Mattern hatte von Anfang an keinen Zweifel darüber gelassen, daß seine Gruppe die wichtigere sei, und daß wir nur als Ballast zu betrachten seien. Wir wußten also, daß wir ihm zuvorkommen mußten, wenn es dort draußen etwas von militärischem Wert gab.
Der Planet hatte keinen Namen, und wir gaben ihm auch keinen. Eine Sonderkommission der UN schlug sich mit dem Problem herum, den Hunderten von Welten in der Milchstraße Namen zu geben, wobei sie mit Vorliebe auf die Erdmythologie zurückgriff. Wahrscheinlich würde diese Welt eines Tages auf den Namen Toth oder Bel-Marduk oder Avalokites vara hören. Wir kannten sie nur als Planet Vier des Systems, das zu einer gelbweißen F5 IV Prokyonoid-Sonne, erweiterter HD-Katalog, Nr. 170861, gehörte.

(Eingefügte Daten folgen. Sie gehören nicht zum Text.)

(* ===== verification/Statements.v ===== *)
(** * What the statements do

    The exact effect of the statements of Database.v when they succeed and
    the exact condition under which they do, in the form the repositories'
    functional properties use. *)

From S2P Require Import Prelude Js Contracts Database.

Lemma enforce_ok P `{∀ d, Decision (P d)} constraint {A} (k : unit → DB A) d a d' :
  (enforce P constraint ≫= k) d = (Ok a, d') ↔ P d ∧ k () d = (Ok a, d').
Proof. rewrite bind_run. unfold enforce. case_decide; naive_solver. Qed.

Lemma gets_ok {A B} (f : Database → A) (k : A → DB B) d b d' :
  (gets f ≫= k) d = (Ok b, d') ↔ k (f d) d = (Ok b, d').
Proof. done. Qed.

Lemma puts_ok {B} (f : Database → Database) (k : unit → DB B) d b d' :
  (puts f ≫= k) d = (Ok b, d') ↔ k () (f d) = (Ok b, d').
Proof. done. Qed.

Lemma set_pipelineComponents_id d : set_pipelineComponents (pipelineComponents d) d = d.
Proof. by destruct d. Qed.
Lemma set_pipelineEdges_id d : set_pipelineEdges (pipelineEdges d) d = d.
Proof. by destruct d. Qed.

Lemma head_filter_Some {A} (P : A → Prop) `{∀ a, Decision (P a)} (l : list A) a :
  head (filter P l) = Some a → a ∈ l ∧ P a.
Proof. intros [? ?]%head_elem_of%list_elem_of_filter. done. Qed.

(** With a key the first match is the match. *)
Lemma head_filter_key {A K} (key : A → K) (P : A → Prop) `{∀ a, Decision (P a)} (l : list A) a :
  NoDup (key <$> l) → a ∈ l → P a → (∀ b, b ∈ l → P b → key b = key a) → head (filter P l) = Some a.
Proof.
  intros Hnd Ha HP Hkey. destruct (head (filter P l)) as [b|] eqn:E.
  - apply head_filter_Some in E as [Hb HPb]. f_equal. eapply NoDup_fmap_eq; eauto.
  - exfalso. rewrite head_filter_None in E. by eapply E.
Qed.

Section statements.
Context `{!Uuids}.

Lemma insertComponents_ok rows d out d' :
  insertComponents rows d = (Ok out, d') ↔
  out = rows ∧ d' = set_pipelineComponents (pipelineComponents d ++ rows) d ∧
  NoDup (c_id <$> rows) ∧
  ∀ row, row ∈ rows → c_id row ∉ c_id <$> pipelineComponents d ∧ c_pipelineId row ∈ p_id <$> pipelines d.
Proof.
  unfold insertComponents. rewrite transaction_ok. revert d out d'.
  induction rows as [|row rows IH]; intros d out d'; cbn [for_each].
  { rewrite ret_ok, app_nil_r, set_pipelineComponents_id.
    setoid_rewrite elem_of_nil. split; [|naive_solver].
    intros [<- <-]. split_and!; [done|done|apply NoDup_nil_2|done]. }
  rewrite bind_ok. csimpl. rewrite NoDup_cons. setoid_rewrite elem_of_cons. split.
  - intros (row' & d1 & H1 & H2). rewrite !enforce_ok in H1. destruct H1 as (Hpk & Hfk & H1).
    apply puts_ok, ret_ok in H1 as [-> <-]. apply bind_ok in H2 as (out' & d2 & H2 & H3).
    apply ret_ok in H3 as [<- <-]. apply IH in H2 as (-> & -> & Hnd & Hall). simpl in Hall.
    split_and!; try done.
    + by rewrite (cons_middle _ _ rows), (assoc_L (++)).
    + intros (r & Heq & Hr)%list_elem_of_fmap. apply (Hall r Hr). rewrite fmap_app, elem_of_app.
      right. apply list_elem_of_singleton. done.
    + intros r [->|Hr]; [done|]. destruct (Hall r Hr) as [Hn ?]. split; [|done].
      intros Hin. apply Hn. rewrite fmap_app, elem_of_app. by left.
  - intros (-> & -> & [Hn Hnd] & Hall).
    exists row, (set_pipelineComponents (pipelineComponents d ++ [row]) d). split.
    + rewrite !enforce_ok, puts_ok, ret_ok. destruct (Hall row (or_introl eq_refl)). done.
    + apply bind_ok. exists rows, (set_pipelineComponents (pipelineComponents d ++ row :: rows) d).
      split; [|by apply ret_ok]. apply IH. split_and!; [done| |done|].
      { by rewrite (cons_middle _ _ rows), (assoc_L (++)). }
      intros r Hr. destruct (Hall r (or_intror Hr)) as [Hn' ?]. split; [|done]. simpl.
      rewrite fmap_app, elem_of_app. intros [?|Heq]; [done|]. csimpl in Heq.
      apply list_elem_of_singleton in Heq. apply Hn. rewrite <-Heq. by apply list_elem_of_fmap_2.
Qed.

Lemma insertEdges_ok rows d out d' :
  insertEdges rows d = (Ok out, d') ↔
  out = rows ∧ d' = set_pipelineEdges (pipelineEdges d ++ rows) d ∧ NoDup rows ∧
  ∀ row, row ∈ rows → row ∉ pipelineEdges d ∧ e_pipelineId row ∈ p_id <$> pipelines d ∧
    hasComponent (e_pipelineId row) (e_fromComponentId row) d ∧
    hasComponent (e_pipelineId row) (e_toComponentId row) d.
Proof.
  unfold insertEdges. rewrite transaction_ok. revert d out d'.
  induction rows as [|row rows IH]; intros d out d'; cbn [for_each].
  { rewrite ret_ok, app_nil_r, set_pipelineEdges_id.
    setoid_rewrite elem_of_nil. split; [|naive_solver].
    intros [<- <-]. split_and!; [done|done|apply NoDup_nil_2|done]. }
  rewrite bind_ok, NoDup_cons. setoid_rewrite elem_of_cons. split.
  - intros (row' & d1 & H1 & H2). rewrite !enforce_ok in H1. destruct H1 as (Hc1 & Hc2 & Hc3 & Hc4 & H1).
    apply puts_ok, ret_ok in H1 as [-> <-]. apply bind_ok in H2 as (out' & d2 & H2 & H3).
    apply ret_ok in H3 as [<- <-]. apply IH in H2 as (-> & -> & Hnd & Hall). simpl in Hall.
    split_and!; try done.
    + by rewrite (cons_middle _ _ rows), (assoc_L (++)).
    + intros Hr. destruct (Hall row' Hr) as [Hn _]. apply Hn. rewrite elem_of_snoc. by right.
    + intros r [->|Hr]; [done|]. destruct (Hall r Hr) as [Hn ?]. split; [|done].
      intros Hin. apply Hn. rewrite elem_of_snoc. by left.
  - intros (-> & -> & [Hn Hnd] & Hall).
    exists row, (set_pipelineEdges (pipelineEdges d ++ [row]) d). split.
    + rewrite !enforce_ok, puts_ok, ret_ok. destruct (Hall row (or_introl eq_refl)) as (?&?&?&?). done.
    + apply bind_ok. exists rows, (set_pipelineEdges (pipelineEdges d ++ row :: rows) d).
      split; [|by apply ret_ok]. apply IH. split_and!; [done| |done|].
      { by rewrite (cons_middle _ _ rows), (assoc_L (++)). }
      intros r Hr. destruct (Hall r (or_intror Hr)) as [Hn' ?]. split; [|done]. simpl.
      rewrite elem_of_snoc. intros [?|Heq]; [done|]. by subst.
Qed.

(** The rows a successful insertion of triggers makes. *)
Lemma insertTriggers_ok pipelineId triggers d out d' :
  insertTriggers pipelineId triggers d = (Ok out, d') →
  d' = set_nextId (nextId d') (set_pipelineTriggers (pipelineTriggers d ++ out) d) ∧
  Forall2 (λ trigger row, ∃ id, row = triggerRow id (clock d) pipelineId trigger) triggers out.
Proof.
  unfold insertTriggers. rewrite transaction_ok. revert d out d'.
  induction triggers as [|t ts IH]; intros d out d'; cbn [for_each].
  { intros [<- <-]%ret_ok. rewrite app_nil_r. split; [by destruct d|constructor]. }
  intros (row & d1 & H1 & H2)%bind_ok. apply bind_ok in H1 as (id & d0 & [= <- <-] & H1).
  rewrite gets_ok in H1. cbv zeta in H1. rewrite !enforce_ok in H1. destruct H1 as (_ & _ & _ & H1).
  apply puts_ok, ret_ok in H1 as [<- <-]. apply bind_ok in H2 as (out' & d2 & H2 & H3).
  apply ret_ok in H3 as [<- <-]. apply IH in H2 as [-> Hall]. simpl in *. split.
  - by rewrite (cons_middle _ _ out'), (assoc_L (++)).
  - constructor; [by eexists|done].
Qed.

Lemma insertPipeline_ok owner version name state d row d' :
  insertPipeline owner version name state d = (Ok row, d') ↔
  row = {| p_id := uuid (nextId d); p_ownerUserId := owner; p_contractVersion := version;
           p_name := name; p_state := state; p_createdAt := clock d; p_updatedAt := clock d |} ∧
  d' = set_pipelines (pipelines d ++ [row]) (set_nextId (S (nextId d)) d) ∧
  uuid (nextId d) ∉ p_id <$> pipelines d ∧ owner ∈ u_id <$> users d.
Proof.
  unfold insertPipeline, newId. rewrite bind_run. cbv beta iota. rewrite gets_ok. cbv zeta.
  rewrite !enforce_ok, puts_ok, ret_ok. unfold references. simpl. split.
  - intros (? & ? & <- & <-). done.
  - intros (-> & -> & ? & ?). done.
Qed.
End statements.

Die Welt ähnelte etwa dem Erdtyp, hatte einen Durchmesser von 6100 Meilen, einen Schwerkraftindex von 0,93 und eine durchschnittliche Temperatur von 9 Grad. Ihre dünne Atmosphäre bestand zum größten Teil aus Kohlendioxyd, vermischt mit wenig Helium und Wasserstoff und ganz minimalen Mengen von Sauerstoff. Wahrscheinlich war die Luft vor Millionen Jahren atembar gewesen, aber das war Millionen von Jahren her. Wir hatten nicht versäumt, uns mit dem Gebrauch unserer Atemmasken vertraut zu machen, bevor wir das Schiff verließen.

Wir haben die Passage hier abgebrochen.